Obama’s credit card spurned by NYC eatery

Jay MacDonald

OK, show of hands: How many of you would have the crust to reject a credit card presented for payment, in person, by a fella named Barack Obama?

It happened recently to the President of the United States of America. While in New York City Sept. 24 to address assembled world leaders, the most powerful man in the world had his credit card spurned at a New York City eatery.

President Obama recounts how his credit card was turned down

President Obama recounted the moment Friday in a humorous aside to Consumer Financial Protection Bureau director Richard Cordray during a press conference in Washington while signing an executive order to help protect consumers from financial fraud and identity theft.

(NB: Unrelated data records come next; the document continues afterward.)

(** * alidock: a shallow embedding of [alidock/__init__.py]

    The module drives a container runtime, a package index and the host
    file system.  Each Python function is embedded as a computation in a
    state-and-exception monad over an explicit [World]; exceptions keep
    their Python class so that every [except] clause selects exactly the
    classes the source names. *)

From Stdlib Require Import ZArith Lia Ascii String.
From stdpp Require Import base strings gmap list pretty.

Local Open Scope Z_scope.
Local Open Scope string_scope.
Local Open Scope list_scope.

(** ** Python values and exceptions *)

(** Values stored in [self.conf], in the YAML file and in [args.__dict__]. *)
Inductive PyVal :=
| PNone
| PBool (b : bool)
| PInt (z : Z)
| PStr (s : string)
| PList (l : list string).

#[global] Instance PyVal_eq_dec : EqDecision PyVal.
Proof. solve_decision. Defined.

(** Exception classes raised or handled by the module.  [NotFound] is
    [docker.errors.NotFound], a subclass of [docker.errors.APIError];
    [APIError] stands for every other instance of that class.  [OSError]
    also covers [IOError]. *)
Inductive exn :=
| AliDockError (msg : string)
| NotFound (msg : string)
| APIError (msg : string)
| RequestException (msg : string)
| KeyError (key : string)
| IndexError (msg : string)
| TypeError (msg : string)
| ValueError (msg : string)
| AttributeError (msg : string)
| YAMLError (msg : string)
| OSError (errno : Z) (msg : string)
| CalledProcessError (returncode : Z)
| AssertionError (msg : string)
| SystemExit (code : Z).

Definition is_AliDockError (e : exn) : bool :=
  match e with AliDockError _ => true | _ => false end.
Definition is_NotFound (e : exn) : bool :=
  match e with NotFound _ => true | _ => false end.
Definition is_APIError (e : exn) : bool :=
  match e with NotFound _ | APIError _ => true | _ => false end.
Definition is_RequestException (e : exn) : bool :=
  match e with RequestException _ => true | _ => false end.
Definition is_KeyError (e : exn) : bool :=
  match e with KeyError _ => true | _ => false end.
Definition is_IndexError (e : exn) : bool :=
  match e with IndexError _ => true | _ => false end.
Definition is_ValueError (e : exn) : bool :=
  match e with ValueError _ => true | _ => false end.
Definition is_AttributeError (e : exn) : bool :=
  match e with AttributeError _ => true | _ => false end.
Definition is_YAMLError (e : exn) : bool :=
  match e with YAMLError _ => true | _ => false end.
Definition is_OSError (e : exn) : bool :=
  match e with OSError _ _ => true | _ => false end.
Definition is_CalledProcessError (e : exn) : bool :=
  match e with CalledProcessError _ => true | _ => false end.

(** [str(exc)]. *)
Definition exn_str (e : exn) : string :=
  match e with
  | AliDockError m | NotFound m | APIError m | RequestException m
  | IndexError m | TypeError m | ValueError m | AttributeError m
  | YAMLError m | AssertionError m => m
  | KeyError k => k
  | OSError n m => "[Errno " +:+ pretty n +:+ "] " +:+ m
  | CalledProcessError c => "Command returned non-zero exit status " +:+ pretty c
  | SystemExit c => pretty c
  end.

Definition EEXIST : Z := 17.
Definition ENOENT : Z := 2.
Definition EISDIR : Z := 21.

(** ** The host file system *)

(** A regular file is [File] with its text, or [Undecodable] when its
    bytes are not text in the encoding [open] reads with. *)
Inductive node :=
| File (content : string)
| Undecodable
| Dir.

Definition is_slash (a : ascii) : bool := bool_decide (a = "/"%char).

(** [posixpath.join(a, b)]. *)
Definition path_join (a b : string) : string :=
  match b with
  | String "/" _ => b
  | _ =>
      match last (String.list_ascii_of_string a) with
      | None => b
      | Some c => if is_slash c then a +:+ b else a +:+ "/" +:+ b
      end
  end.

Fixpoint rstrip_slash_rev (l : list ascii) : list ascii :=
  match l with
  | c :: l' => if is_slash c then rstrip_slash_rev l' else l
  | [] => []
  end.

Fixpoint drop_to_slash (l : list ascii) : list ascii :=
  match l with
  | c :: l' => if is_slash c then l else drop_to_slash l'
  | [] => []
  end.

(** [posixpath.dirname(p)]: everything up to the last slash, without the
    trailing slashes unless only slashes are left. *)
Definition dirname (p : string) : string :=
  let rev_head := drop_to_slash (rev (String.list_ascii_of_string p)) in
  match rstrip_slash_rev rev_head with
  | [] => String.string_of_list_ascii (rev rev_head)
  | l => String.string_of_list_ascii (rev l)
  end.

Definition fs_isdir (fs : gmap string node) (p : string) : bool :=
  bool_decide (p = "/") ||
  match fs !! p with Some Dir => true | _ => false end.

(** The directory a new entry is created in: the working directory for a
    bare name, which always exists. *)
Definition parent_ok (fs : gmap string node) (p : string) : bool :=
  bool_decide (dirname p = "") || fs_isdir fs (dirname p).

(** ** The container runtime, as the module observes it *)

Record PortBinding := { HostIp : string; HostPort : string }.

(** [attrs["NetworkSettings"]["Ports"]] of a container: the runtime maps
    each exposed port to a list of host bindings, or to null when the port
    is exposed and not published, and reports null for the whole map on a
    container without network. *)
Record Container := {
  c_image : string;
  c_ports : option (gmap string (option (list PortBinding)))
}.

(** What the package index answers to the version request. *)
Inductive PypiReply :=
| PypiFail (e : exn)
| PypiVersion (v : string).

(** Everything the process reads and never changes. *)
Record Host := {
  h_uid : Z;
  h_userName : string;
  h_TMUX : option string;
  h_programs : gset string;
  h_version : string;
  h_pypi : PypiReply;
  h_daemon_fault : option exn;
  h_registry : gmap string string;
  h_ssh_exit : nat -> Z;
  h_free_port : Z
}.

(** Calls that leave the process, in the order they are made.
    [EvUpdateFunc] and [EvCalled] are marks: the first is left by
    [hasUpdates] where it calls its check function, the second by a check
    function that records its own calls. *)
Inductive Event :=
| EvLog (level msg : string)
| EvUpdateFunc
| EvCalled
| EvHttpGet (url : string)
| EvSshProbe (argv : list string)
| EvSleep (ms : Z)
| EvContainersRun (image name : string) (command : list string)
    (mountTarget mountSource : string)
| EvContainerRemove (name : string)
| EvImagePull (image : string)
| EvRegistryData (image : string)
| EvChmod (path : string) (mode : Z)
| EvSetQuiet (quiet : bool).

Record World := {
  w_host : Host;
  w_fs : gmap string node;
  w_clock_ms : Z;
  w_containers : gmap string Container;
  w_images : gmap string (list string);
  w_ssh_calls : nat;
  w_trace : list Event
}.

Definition set_fs (f : gmap string node -> gmap string node) (w : World) : World :=
  {| w_host := w_host w; w_fs := f (w_fs w); w_clock_ms := w_clock_ms w;
     w_containers := w_containers w; w_images := w_images w;
     w_ssh_calls := w_ssh_calls w; w_trace := w_trace w |}.
Definition set_clock_ms (f : Z -> Z) (w : World) : World :=
  {| w_host := w_host w; w_fs := w_fs w; w_clock_ms := f (w_clock_ms w);
     w_containers := w_containers w; w_images := w_images w;
     w_ssh_calls := w_ssh_calls w; w_trace := w_trace w |}.
Definition set_containers (f : gmap string Container -> gmap string Container)
    (w : World) : World :=
  {| w_host := w_host w; w_fs := w_fs w; w_clock_ms := w_clock_ms w;
     w_containers := f (w_containers w); w_images := w_images w;
     w_ssh_calls := w_ssh_calls w; w_trace := w_trace w |}.
Definition set_images (f : gmap string (list string) -> gmap string (list string))
    (w : World) : World :=
  {| w_host := w_host w; w_fs := w_fs w; w_clock_ms := w_clock_ms w;
     w_containers := w_containers w; w_images := f (w_images w);
     w_ssh_calls := w_ssh_calls w; w_trace := w_trace w |}.
Definition set_ssh_calls (f : nat -> nat) (w : World) : World :=
  {| w_host := w_host w; w_fs := w_fs w; w_clock_ms := w_clock_ms w;
     w_containers := w_containers w; w_images := w_images w;
     w_ssh_calls := f (w_ssh_calls w); w_trace := w_trace w |}.
Definition set_trace (f : list Event -> list Event) (w : World) : World :=
  {| w_host := w_host w; w_fs := w_fs w; w_clock_ms := w_clock_ms w;
     w_containers := w_containers w; w_images := w_images w;
     w_ssh_calls := w_ssh_calls w; w_trace := f (w_trace w) |}.

(** ** The monad of the embedding *)

(** A call returns, raises, or replaces the process image ([os.execvp]);
    nothing runs after the last two unless an [except] clause selects the
    exception. *)
Inductive Outcome (A : Type) :=
| Ret (a : A)
| Raise (e : exn)
| Exec (file : string) (argv : list string).
Arguments Ret {A} a.
Arguments Raise {A} e.
Arguments Exec {A} file argv.

Definition M (A : Type) : Type := World -> Outcome A * World.

Definition ret {A} (a : A) : M A := fun w => (Ret a, w).
Definition raise {A} (e : exn) : M A := fun w => (Raise e, w).
Definition bind {A B} (m : M A) (k : A -> M B) : M B := fun w =>
  match m w with
  | (Ret a, w') => k a w'
  | (Raise e, w') => (Raise e, w')
  | (Exec f argv, w') => (Exec f argv, w')
  end.

#[global] Instance M_ret : MRet M := @ret.
#[global] Instance M_bind : MBind M := fun A B k m => bind m k.

(** [try: m except <classes selected by h>: ...]; [h e = None] when no
    clause names the class of [e], which then propagates. *)
Definition try_except {A} (m : M A) (h : exn -> option (M A)) : M A := fun w =>
  match m w with
  | (Raise e, w') =>
      match h e with
      | Some k => k w'
      | None => (Raise e, w')
      end
  | r => r
  end.

Definition emit (ev : Event) : M unit := fun w =>
  (Ret tt, set_trace (fun t => t ++ [ev]) w).

Definition host {A} (f : Host -> A) : M A := fun w => (Ret (f (w_host w)), w).

(** [LOG.info], [LOG.warning], [LOG.error]. *)
Definition LOG_info (msg : string) : M unit := emit (EvLog "info" msg).
Definition LOG_warning (msg : string) : M unit := emit (EvLog "warning" msg).
Definition LOG_error (msg : string) : M unit := emit (EvLog "error" msg).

“Rich, I should mention, by the way, I went to a restaurant up in New York when I was there for the UN General Assembly and my credit card was rejected,” he told Cordray. “It turns out I guess I don’t use it enough, so they thought there was some fraud going on. Fortunately, Michelle had hers. I was trying to explain to the waitress ‘No, I really think I’ve been paying my bills.’ So, even I’m affected by this.”

The president is not alone. A poll published in June found that having legitimate transactions blocked is part of the shopping landscape today, with 4 in 10 frequent users of credit cards reporting they’d had purchases blocked or flagged as fraudulent, usually wrongly. (See “Poll: As fraud rises, so do false alarms.”)

So which fine dining establishment earned the coveted Duh Award by questioning President Obama’s Citi card? That would be Estela, where the president and Mrs. Obama dined Sept. 24, according to the Associated Press. Apparently Estela even posted the first couple’s order on its Instagram page: two endive salads, burrata with salsa verde, tomatoes and salt cod croquettes.” The post has since been deleted. The restaurant refused comment on the matter.

While the order he signed Friday won’t directly address false fraud alerts, the executive initiative, called “Buy Secure,” will attempt to make the use of cards safer. It requires that credit cards and credit card readers issued by the federal government contain two new layers of protection: a microchip embedded in the card to fight cloning and a PIN number to enter into the readers. He noted that when Great Britain switched to a chip-and-PIN system, it cut fraud in retail stores by 70 percent.

Home Depot, Target, Walgreens, Wal-Mart and other major retailers have pledged to adopt chip-and-PIN technology by the beginning of next year at 15,000 outlets nationwide, he added.

“Buy Secure” also aims to increase the consumer’s access to their credit score, making it easier to spot problems and correct errors on your credit report.

No word yet on whether POTUS has checked his lately.